**EXERCISE:** From the line below that contains "if decide (i = Z.to_nat" to the line that contains "Proof using Hf.", repeat every line exactly, both ends included, and nothing else.

**TASK INPUTS:**
(* ===== verification/LockProps.v ===== *)
(** The bookkeeping of locks: the lock tables of the databases and the lists of locks of the
    clients are two views of one relation. The invariant is kept by every operation that takes,
    revokes or releases a lock, and makes the assertions of these operations hold. *)
From S2P Require Import Prelude Config FlatMap File FreeList Store Snapshot Tree StoreSpec CommitSpec.
From S2P Require Import CommitProps Messages Lock Scheduler World Ranges LockUtil LockTable Client.

(** ** Steps of the handler monad *)
Lemma W_bind_step {A B} (m : W A) (f : A → W B) w a w1 : m w = Ok (a, w1) → (m ≫= f) w = f a w1.
Proof. intros Hm. unfold mbind, W_bind. by rewrite Hm. Qed.
Lemma W_bind_Ok {A B} (m : W A) (f : A → W B) w r :
  (m ≫= f) w = Ok r → ∃ a w', m w = Ok (a, w') ∧ f a w' = Ok r.
Proof. unfold mbind, W_bind. destruct (m w) as [[a w']|]; [eauto|done]. Qed.

Lemma get_client_step {B} id (f : Client → W B) w c :
  w_clients w !! id = Some c → (get_client id ≫= f) w = f c w.
Proof. intros Hc. apply W_bind_step. unfold get_client. by rewrite Hc. Qed.
Lemma get_db_step {B} d (f : Database → W B) w db : w_db w !! d = Some db → (get_db d ≫= f) w = f db w.
Proof. intros Hd. apply W_bind_step. unfold get_db. by rewrite Hd. Qed.

(** ** The invariant *)

(** Entry [e] is what the client knows about its open database [d]. *)
Definition entry_of (c : Client) (d : db_ptr) (e : DatabaseLocks) : Prop :=
  e ∈ cl_openDatabases c ∧ dl_database e = Some d.

(** The client's view: it was granted the lock and it was not revoked since. *)
Definition owns (w : World) (id : client_id) (d : db_ptr) (l : BlobLocation) : Prop :=
  ∃ c e, w_clients w !! id = Some c ∧ entry_of c d e ∧ l ∈ dl_locks e ∧ l ∉ dl_revokedLocks e.

(** The database's view: its lock table lists the client as a holder. *)
Definition table_holds (w : World) (id : client_id) (d : db_ptr) (l : BlobLocation) : Prop :=
  ∃ db k, w_db w !! d = Some db ∧ db_locks db !! l = Some k ∧ holds k id.

Record entry_ok (hasTransaction : bool) (e : DatabaseLocks) : Prop := mkEntryOk {
  eo_locks : NoDup (dl_locks e);
  eo_revoked : NoDup (dl_revokedLocks e);
  eo_sub : dl_revokedLocks e ⊆ dl_locks e;
  eo_closed : dl_database e = None → dl_locks e = [];
  eo_active : hasTransaction = true → dl_revokedLocks e = [] }.

Record client_ok (w : World) (c : Client) : Prop := mkClientOk {
  co_entries : ∀ e, e ∈ cl_openDatabases c → entry_ok (cl_hasTransaction c) e;
  co_open : ∀ e d, entry_of c d e → is_Some (w_db w !! d);
  co_unique : ∀ i j ei ej d, cl_openDatabases c !! i = Some ei → cl_openDatabases c !! j = Some ej →
    dl_database ei = Some d → dl_database ej = Some d → i = j;
  co_length : (length (cl_openDatabases c) ≤ 254)%nat }.

Definition clients_ok (w : World) : Prop := ∀ id c, w_clients w !! id = Some c → client_ok w c.

(** Every lock of a table is filed under its address, is well-formed, and is held by somebody. *)
Definition tables_ok (w : World) : Prop := ∀ d db l k,
  w_db w !! d = Some db → db_locks db !! l = Some k → l_location k = l ∧ Lock_ok k ∧ ∃ c, holds k c.

(** The invariant, with the locks [granted] that a table lists but the client did not write down
    yet, and the locks [released] that the client still lists. *)
Record BookInv (granted released : client_id → db_ptr → BlobLocation → Prop) (w : World) : Prop := mkBookInv {
  bi_clients : clients_ok w;
  bi_tables : tables_ok w;
  bi_agree : ∀ id d l, table_holds w id d l ↔ (owns w id d l ∧ ¬ released id d l) ∨ granted id d l }.

Definition nothing : client_id → db_ptr → BlobLocation → Prop := λ _ _ _, False.
Definition LockInv : World → Prop := BookInv nothing nothing.

(** [just id d ls]: the locks of one client in one database at the addresses [ls]. *)
Definition just (id : client_id) (d : db_ptr) (ls : list BlobLocation) : client_id → db_ptr → BlobLocation → Prop :=
  λ id' d' l', id' = id ∧ d' = d ∧ l' ∈ ls.

Lemma BookInv_equiv g g' r r' w :
  (∀ id d l, g id d l ↔ g' id d l) → (∀ id d l, r id d l ↔ r' id d l) → BookInv g r w → BookInv g' r' w.
Proof. intros Hg Hr [C T A]. split; [done..|]. intros. by rewrite A, Hg, Hr. Qed.

(** ** Lookup of a database in a client *)
Lemma lookup_from_Some i l d z : lookup_from i l d = Some z →
  ∃ j e, z = Z.of_nat (i + j) ∧ l !! j = Some e ∧ dl_database e = Some d.
Proof.
  revert i. induction l as [|e l IH]; intros i; cbn; [done|]. destruct (decide _) as [E|].
  - intros [= <-]. exists 0%nat, e. split_and!; [f_equal; lia|done..].
  - intros (j & e' & -> & ? & ?)%IH. exists (S j), e'. split_and!; [f_equal; lia|done..].
Qed.
Lemma lookup_from_is_Some i l d e : e ∈ l → dl_database e = Some d → is_Some (lookup_from i l d).
Proof.
  revert i. induction l as [|e' l IH]; intros i Hin He; [by apply elem_of_nil in Hin|]. cbn.
  destruct (decide _); [done|]. apply elem_of_cons in Hin as [-> | Hin]; [congruence|]. by apply IH.
Qed.

Lemma LookupDatabase_entry c d dbId : LookupDatabase c d = Some dbId →
  ∃ e, cl_openDatabases c !! Z.to_nat dbId = Some e ∧ dl_database e = Some d.
Proof. intros (j & e & -> & ? & ?)%lookup_from_Some. exists e. by rewrite Nat2Z.id. Qed.

Lemma GetDatabase_entry c dbId d : GetDatabase c dbId = Some d ↔
  ∃ e, cl_openDatabases c !! Z.to_nat dbId = Some e ∧ dl_database e = Some d.
Proof.
  unfold GetDatabase. destruct (Nat.ltb_spec (Z.to_nat dbId) (length (cl_openDatabases c))).
  - destruct (_ !! _) as [e|]; cbn; naive_solver.
  - rewrite (proj2 (lookup_ge_None _ _)) by done. naive_solver.
Qed.

(** A database has one entry in a client. *)
Lemma entry_unique w c d e e' : client_ok w c → entry_of c d e → entry_of c d e' → e = e'.
Proof.
  intros [_ _ CU _] [[i Hi]%list_elem_of_lookup Hd] [[j Hj]%list_elem_of_lookup Hd'].
  pose proof (CU _ _ _ _ _ Hi Hj Hd Hd'). congruence.
Qed.

Lemma owns_entry w id c d e l : w_clients w !! id = Some c → client_ok w c → entry_of c d e →
  owns w id d l ↔ l ∈ dl_locks e ∧ l ∉ dl_revokedLocks e.
Proof.
  intros Hc HC He. split; [|by exists c, e].
  intros (c' & e' & Hc' & He' & ? & ?). simplify_eq. by rewrite (entry_unique w c d e e').
Qed.

(** ** Changing one entry of one client *)
Section update_entry.
Context (w : World) (id : client_id) (c : Client) (dbId : database_id) (e : DatabaseLocks) (d : db_ptr)
  (f : DatabaseLocks → DatabaseLocks).
Hypothesis Hc : w_clients w !! id = Some c.
Hypothesis He : cl_openDatabases c !! Z.to_nat dbId = Some e.
Hypothesis Hd : dl_database e = Some d.
Hypothesis Hf : dl_database (f e) = Some d ∨ dl_database (f e) = None ∧ dl_locks (f e) = [].

Let c' := update_entry dbId f c.
Let w' := set_clients (insert id c') w.

Lemma update_lookup i : cl_openDatabases c' !! i =
  if decide (i = Z.to_nat dbId) then Some (f e) else cl_openDatabases c !! i.
Proof using He.
  unfold c'; cbn. destruct (decide _) as [->|]; [by rewrite list_lookup_alter_eq, He|].
  by rewrite list_lookup_alter_ne.
Qed.

Lemma update_database d' : dl_database (f e) = Some d' → d' = d.
Proof using Hf. destruct Hf as [Hf'|[Hf' _]]; rewrite Hf'; congruence. Qed.

Lemma update_client_ok : client_ok w c → entry_ok (cl_hasTransaction c) (f e) → client_ok w' c'.
Proof using He Hd Hf.
  intros [CE CO CU CL] Hok. split.
  - intros e' [i Hi]%list_elem_of_lookup. rewrite update_lookup in Hi. destruct (decide _); simplify_eq; [done|].
    apply CE, list_elem_of_lookup. eauto.
  - intros e' d' [[i Hi]%list_elem_of_lookup Hd']. rewrite update_lookup in Hi. unfold w'; cbn.
    destruct (decide _); simplify_eq.
    + apply update_database in Hd' as ->. apply (CO e d). split; [apply list_elem_of_lookup; eauto|done].
    + apply (CO e' d'). split; [apply list_elem_of_lookup; eauto|done].
  - intros i j ei ej d' Hi Hj. rewrite update_lookup in Hi, Hj.
    destruct (decide (i = _)), (decide (j = _)); simplify_eq; [done|..|by apply CU]; intros Hi' Hj'.
    + apply update_database in Hi' as ->. by apply (CU _ _ e ej d).
    + apply update_database in Hj' as ->. by apply (CU _ _ ei e d).
  - unfold c'; cbn. by rewrite length_alter.
Qed.

Lemma update_owns : client_ok w c → ∀ id' d' l,
  owns w' id' d' l ↔ if decide (id' = id ∧ d' = d) then l ∈ dl_locks (f e) ∧ l ∉ dl_revokedLocks (f e)
                     else owns w id' d' l.
Proof using Hc He Hd Hf.
  intros [_ _ CU _] id' d' l. unfold owns, w'; cbn. destruct (decide (id' = id)) as [->|Hne].
  2:{ rewrite lookup_insert_ne by done. destruct (decide (id' = id ∧ _)) as [[]|]; [done|tauto]. }
  rewrite lookup_insert_eq. destruct (decide (d' = d)) as [->|Hned].
  - rewrite decide_True by done. split.
    + intros (? & e' & [= <-] & [[i Hi]%list_elem_of_lookup Hd'] & ? & ?). rewrite update_lookup in Hi.
      destruct (decide _) as [->|Hn]; simplify_eq; [done|]. destruct Hn. by apply (CU _ _ e' e d).
    + intros [Hl ?]. exists c', (f e). split_and!; [done| |done..].
      destruct Hf as [|[_ Hnil]]; [|rewrite Hnil in Hl; by apply elem_of_nil in Hl]. split; [|done]. apply list_elem_of_lookup. exists (Z.to_nat dbId). rewrite update_lookup. by rewrite decide_True.
  - rewrite decide_False by tauto. split.
    + intros (? & e' & [= <-] & [[i Hi]%list_elem_of_lookup Hd'] & ? & ?). rewrite update_lookup in Hi.
      destruct (decide _) as [->|Hn]; simplify_eq; [by destruct Hned; apply update_database|]. exists c, e'. split_and!; [done| |done..].
      split; [apply list_elem_of_lookup; eauto|done].
    + intros (? & e' & ? & [[i Hi]%list_elem_of_lookup Hd'] & ? & ?). simplify_eq. exists c', e'.
      split_and!; [done| |done..]. split; [|done]. apply list_elem_of_lookup. exists i. rewrite update_lookup.
      destruct (decide _) as [->|Hn]; simplify_eq. done.
Qed.

Lemma update_clients_ok : clients_ok w → entry_ok (cl_hasTransaction c) (f e) → clients_ok w'.
Proof using Hc He Hd Hf.
  intros HC Hok id' c2. unfold w'; cbn. rewrite lookup_insert_Some. intros [[<- <-]|[Hne Hc2]].
  - apply update_client_ok; [by eapply HC|done].
  - destruct (HC _ _ Hc2). by split.
Qed.

(** The client writes down what the lock table says about its locks in the database. *)
Lemma settle g r :
  BookInv g r w → (∀ id' d' l, g id' d' l ∨ r id' d' l → id' = id ∧ d' = d) →
  entry_ok (cl_hasTransaction c) (f e) →
  (∀ l, (l ∈ dl_locks e ∧ l ∉ dl_revokedLocks e) ∧ ¬ r id d l ∨ g id d l ↔
        l ∈ dl_locks (f e) ∧ l ∉ dl_revokedLocks (f e)) →
  LockInv w'.
Proof using Hc He Hd Hf.
  intros [HC HT HA] Hgr Hok Hl. split; [by apply update_clients_ok|done|].
  intros id' d' l. change (table_holds w' id' d' l) with (table_holds w id' d' l).
  rewrite HA, (update_owns (HC _ _ Hc)). unfold nothing. destruct (decide _) as [[-> ->]|Hn].
  - rewrite (owns_entry w id c d e), Hl by (done || by eapply HC || (split; [apply list_elem_of_lookup; eauto|done])).
    tauto.
  - naive_solver.
Qed.
End update_entry.

(** The same locks of the same database, written down differently. *)
Definition same_owned (t : bool) (e e' : DatabaseLocks) : Prop :=
  dl_database e' = dl_database e ∧ entry_ok t e' ∧
  ∀ l, l ∈ dl_locks e' ∧ l ∉ dl_revokedLocks e' ↔ l ∈ dl_locks e ∧ l ∉ dl_revokedLocks e.

Lemma LockInv_reentry w id c c' :
  w_clients w !! id = Some c →
  Forall2 (same_owned (cl_hasTransaction c')) (cl_openDatabases c) (cl_openDatabases c') →
  LockInv w → LockInv (set_clients (insert id c') w).
Proof.
  intros Hc Hes [HC HT HA].
  assert (Hat' : ∀ e', e' ∈ cl_openDatabases c' → ∃ e, e ∈ cl_openDatabases c ∧ same_owned (cl_hasTransaction c') e e').
  { intros e' [i Hi]%list_elem_of_lookup. destruct (Forall2_lookup_r _ _ _ _ _ Hes Hi) as (e & He & ?). exists e.
    split; [apply list_elem_of_lookup; eauto|done]. }
  split; [|done|].
  - intros id' c2. cbn. rewrite lookup_insert_Some. intros [[<- <-]|[Hne Hc2]]; [|by destruct (HC _ _ Hc2)].
    destruct (HC _ _ Hc) as [CE CO CU CL]. split.
    + intros e' (e & _ & _ & ? & _)%Hat'. done.
    + intros e' d [(e & He & Hd' & _)%Hat' Hd]. apply (CO e d). split; [done|congruence].
    + intros i j ei ej d Hi Hj Hdi Hdj. destruct (Forall2_lookup_r _ _ _ _ _ Hes Hi) as (xi & Hxi & Ei & _).
      destruct (Forall2_lookup_r _ _ _ _ _ Hes Hj) as (xj & Hxj & Ej & _). apply (CU i j xi xj d); congruence.
    + by rewrite <-(Forall2_length _ _ _ Hes).
  - intros id' d l. change (table_holds (set_clients (insert id c') w) id' d l) with (table_holds w id' d l).
    rewrite HA. assert (owns (set_clients (insert id c') w) id' d l ↔ owns w id' d l) as ->; [|done].
    unfold owns. cbn. destruct (decide (id' = id)) as [->|]; [|by rewrite lookup_insert_ne].
    rewrite lookup_insert_eq. split.
    + intros (x & e' & [= <-] & [(e & He & Hd' & _ & Hl)%Hat' Hd] & Hl'). exists c, e. split; [done|].
      split; [split; congruence|by apply Hl].
    + intros (x & e & Hx & [[i Hi]%list_elem_of_lookup Hd] & Hl). assert (x = c) as -> by congruence.
      destruct (Forall2_lookup_l _ _ _ _ _ Hes Hi) as (e' & Hi' & Hd' & _ & Hl'). exists c', e'. split; [done|].
      split; [split; [apply list_elem_of_lookup; eauto|congruence]|by apply Hl'].
Qed.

**SOLUTION:**
  if decide (i = Z.to_nat dbId) then Some (f e) else cl_openDatabases c !! i.
Proof using He.
  unfold c'; cbn. destruct (decide _) as [->|]; [by rewrite list_lookup_alter_eq, He|].
  by rewrite list_lookup_alter_ne.
Qed.

Lemma update_database d' : dl_database (f e) = Some d' → d' = d.
Proof using Hf. destruct Hf as [Hf'|[Hf' _]]; rewrite Hf'; congruence. Qed.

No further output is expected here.